■ Task details: Of the entries below, restate word for word only the section that runs from the line with "OldValueExists : bool" to the line with "Height := initHeight;", counting both ends.

(Collected data entries)
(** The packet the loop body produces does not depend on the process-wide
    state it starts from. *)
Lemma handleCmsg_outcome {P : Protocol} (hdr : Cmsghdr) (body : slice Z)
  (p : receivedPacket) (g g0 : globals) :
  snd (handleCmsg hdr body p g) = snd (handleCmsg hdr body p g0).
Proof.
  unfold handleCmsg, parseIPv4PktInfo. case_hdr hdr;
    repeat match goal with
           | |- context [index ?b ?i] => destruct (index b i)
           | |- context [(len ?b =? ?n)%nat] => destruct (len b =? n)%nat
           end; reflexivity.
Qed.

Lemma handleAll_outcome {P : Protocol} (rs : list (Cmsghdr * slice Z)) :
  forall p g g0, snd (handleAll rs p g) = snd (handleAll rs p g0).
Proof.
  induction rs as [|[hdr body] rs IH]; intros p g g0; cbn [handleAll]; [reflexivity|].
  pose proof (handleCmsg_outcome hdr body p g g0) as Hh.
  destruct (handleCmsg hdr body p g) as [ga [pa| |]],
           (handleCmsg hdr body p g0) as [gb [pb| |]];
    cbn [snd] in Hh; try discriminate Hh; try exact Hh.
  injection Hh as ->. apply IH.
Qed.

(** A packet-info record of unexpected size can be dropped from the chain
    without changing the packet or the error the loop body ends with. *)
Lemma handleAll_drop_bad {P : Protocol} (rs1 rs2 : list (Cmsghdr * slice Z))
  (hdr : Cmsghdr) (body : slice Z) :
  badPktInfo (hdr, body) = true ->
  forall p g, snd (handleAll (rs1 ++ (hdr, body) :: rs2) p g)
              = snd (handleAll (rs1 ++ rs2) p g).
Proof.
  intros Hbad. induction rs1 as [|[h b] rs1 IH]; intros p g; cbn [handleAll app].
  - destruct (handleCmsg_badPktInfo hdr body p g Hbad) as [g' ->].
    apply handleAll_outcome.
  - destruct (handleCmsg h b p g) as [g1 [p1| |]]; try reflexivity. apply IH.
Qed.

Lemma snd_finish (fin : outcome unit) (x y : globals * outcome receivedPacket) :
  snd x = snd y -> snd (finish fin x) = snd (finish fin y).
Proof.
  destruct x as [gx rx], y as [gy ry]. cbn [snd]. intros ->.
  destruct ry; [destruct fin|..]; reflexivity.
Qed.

--

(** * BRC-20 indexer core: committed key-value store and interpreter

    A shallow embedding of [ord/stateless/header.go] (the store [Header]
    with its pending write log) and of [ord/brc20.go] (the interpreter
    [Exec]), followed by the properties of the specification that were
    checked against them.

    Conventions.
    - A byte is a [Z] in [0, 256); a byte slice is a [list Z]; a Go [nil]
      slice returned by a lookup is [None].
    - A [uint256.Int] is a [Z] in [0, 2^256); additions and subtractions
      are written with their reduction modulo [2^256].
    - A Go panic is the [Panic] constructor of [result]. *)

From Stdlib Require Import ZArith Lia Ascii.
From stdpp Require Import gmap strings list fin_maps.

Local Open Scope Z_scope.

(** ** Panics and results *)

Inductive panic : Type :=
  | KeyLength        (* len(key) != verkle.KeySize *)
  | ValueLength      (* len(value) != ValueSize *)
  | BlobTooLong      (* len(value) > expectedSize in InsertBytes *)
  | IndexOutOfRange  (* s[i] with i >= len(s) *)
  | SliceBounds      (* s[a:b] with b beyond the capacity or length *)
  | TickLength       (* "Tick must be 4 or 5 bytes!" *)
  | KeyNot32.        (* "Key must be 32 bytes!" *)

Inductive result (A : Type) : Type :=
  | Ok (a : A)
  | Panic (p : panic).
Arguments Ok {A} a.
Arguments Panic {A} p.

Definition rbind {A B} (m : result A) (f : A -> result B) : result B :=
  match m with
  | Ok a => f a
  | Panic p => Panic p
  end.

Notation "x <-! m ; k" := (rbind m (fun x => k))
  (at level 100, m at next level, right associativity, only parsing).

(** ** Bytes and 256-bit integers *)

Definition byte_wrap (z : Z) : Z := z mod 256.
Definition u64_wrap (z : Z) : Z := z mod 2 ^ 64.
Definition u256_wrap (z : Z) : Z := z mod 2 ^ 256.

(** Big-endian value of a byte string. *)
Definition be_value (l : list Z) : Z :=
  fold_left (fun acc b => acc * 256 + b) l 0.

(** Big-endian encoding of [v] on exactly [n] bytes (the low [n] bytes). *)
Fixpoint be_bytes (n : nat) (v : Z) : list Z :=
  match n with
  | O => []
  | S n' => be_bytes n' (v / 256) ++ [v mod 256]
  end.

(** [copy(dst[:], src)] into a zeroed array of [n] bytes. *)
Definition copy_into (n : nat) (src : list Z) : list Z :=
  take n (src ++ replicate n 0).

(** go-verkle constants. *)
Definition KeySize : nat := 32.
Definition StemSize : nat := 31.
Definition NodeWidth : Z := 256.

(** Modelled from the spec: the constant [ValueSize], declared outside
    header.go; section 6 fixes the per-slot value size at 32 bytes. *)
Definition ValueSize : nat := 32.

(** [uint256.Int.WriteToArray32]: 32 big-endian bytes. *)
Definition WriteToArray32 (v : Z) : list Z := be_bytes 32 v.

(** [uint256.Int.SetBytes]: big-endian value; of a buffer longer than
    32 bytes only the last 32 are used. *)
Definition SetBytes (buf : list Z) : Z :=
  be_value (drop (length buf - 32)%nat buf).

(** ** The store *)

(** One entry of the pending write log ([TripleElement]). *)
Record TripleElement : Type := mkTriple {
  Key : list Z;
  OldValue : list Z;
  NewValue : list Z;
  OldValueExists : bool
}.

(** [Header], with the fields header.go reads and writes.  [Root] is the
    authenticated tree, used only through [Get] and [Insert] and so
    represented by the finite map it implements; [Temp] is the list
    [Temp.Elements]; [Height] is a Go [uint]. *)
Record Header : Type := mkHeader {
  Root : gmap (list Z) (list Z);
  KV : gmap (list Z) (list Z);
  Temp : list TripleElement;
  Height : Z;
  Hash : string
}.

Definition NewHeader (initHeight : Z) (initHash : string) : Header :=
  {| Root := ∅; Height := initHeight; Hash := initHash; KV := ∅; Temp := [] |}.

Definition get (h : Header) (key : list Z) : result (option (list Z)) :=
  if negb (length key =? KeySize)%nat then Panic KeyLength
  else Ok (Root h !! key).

■ Solved exercise:
  OldValueExists : bool
}.

(** [Header], with the fields header.go reads and writes.  [Root] is the
    authenticated tree, used only through [Get] and [Insert] and so
    represented by the finite map it implements; [Temp] is the list
    [Temp.Elements]; [Height] is a Go [uint]. *)
Record Header : Type := mkHeader {
  Root : gmap (list Z) (list Z);
  KV : gmap (list Z) (list Z);
  Temp : list TripleElement;
  Height : Z;
  Hash : string
}.

Definition NewHeader (initHeight : Z) (initHash : string) : Header :=
  {| Root := ∅; Height := initHeight; Hash := initHash; KV := ∅; Temp := [] |}.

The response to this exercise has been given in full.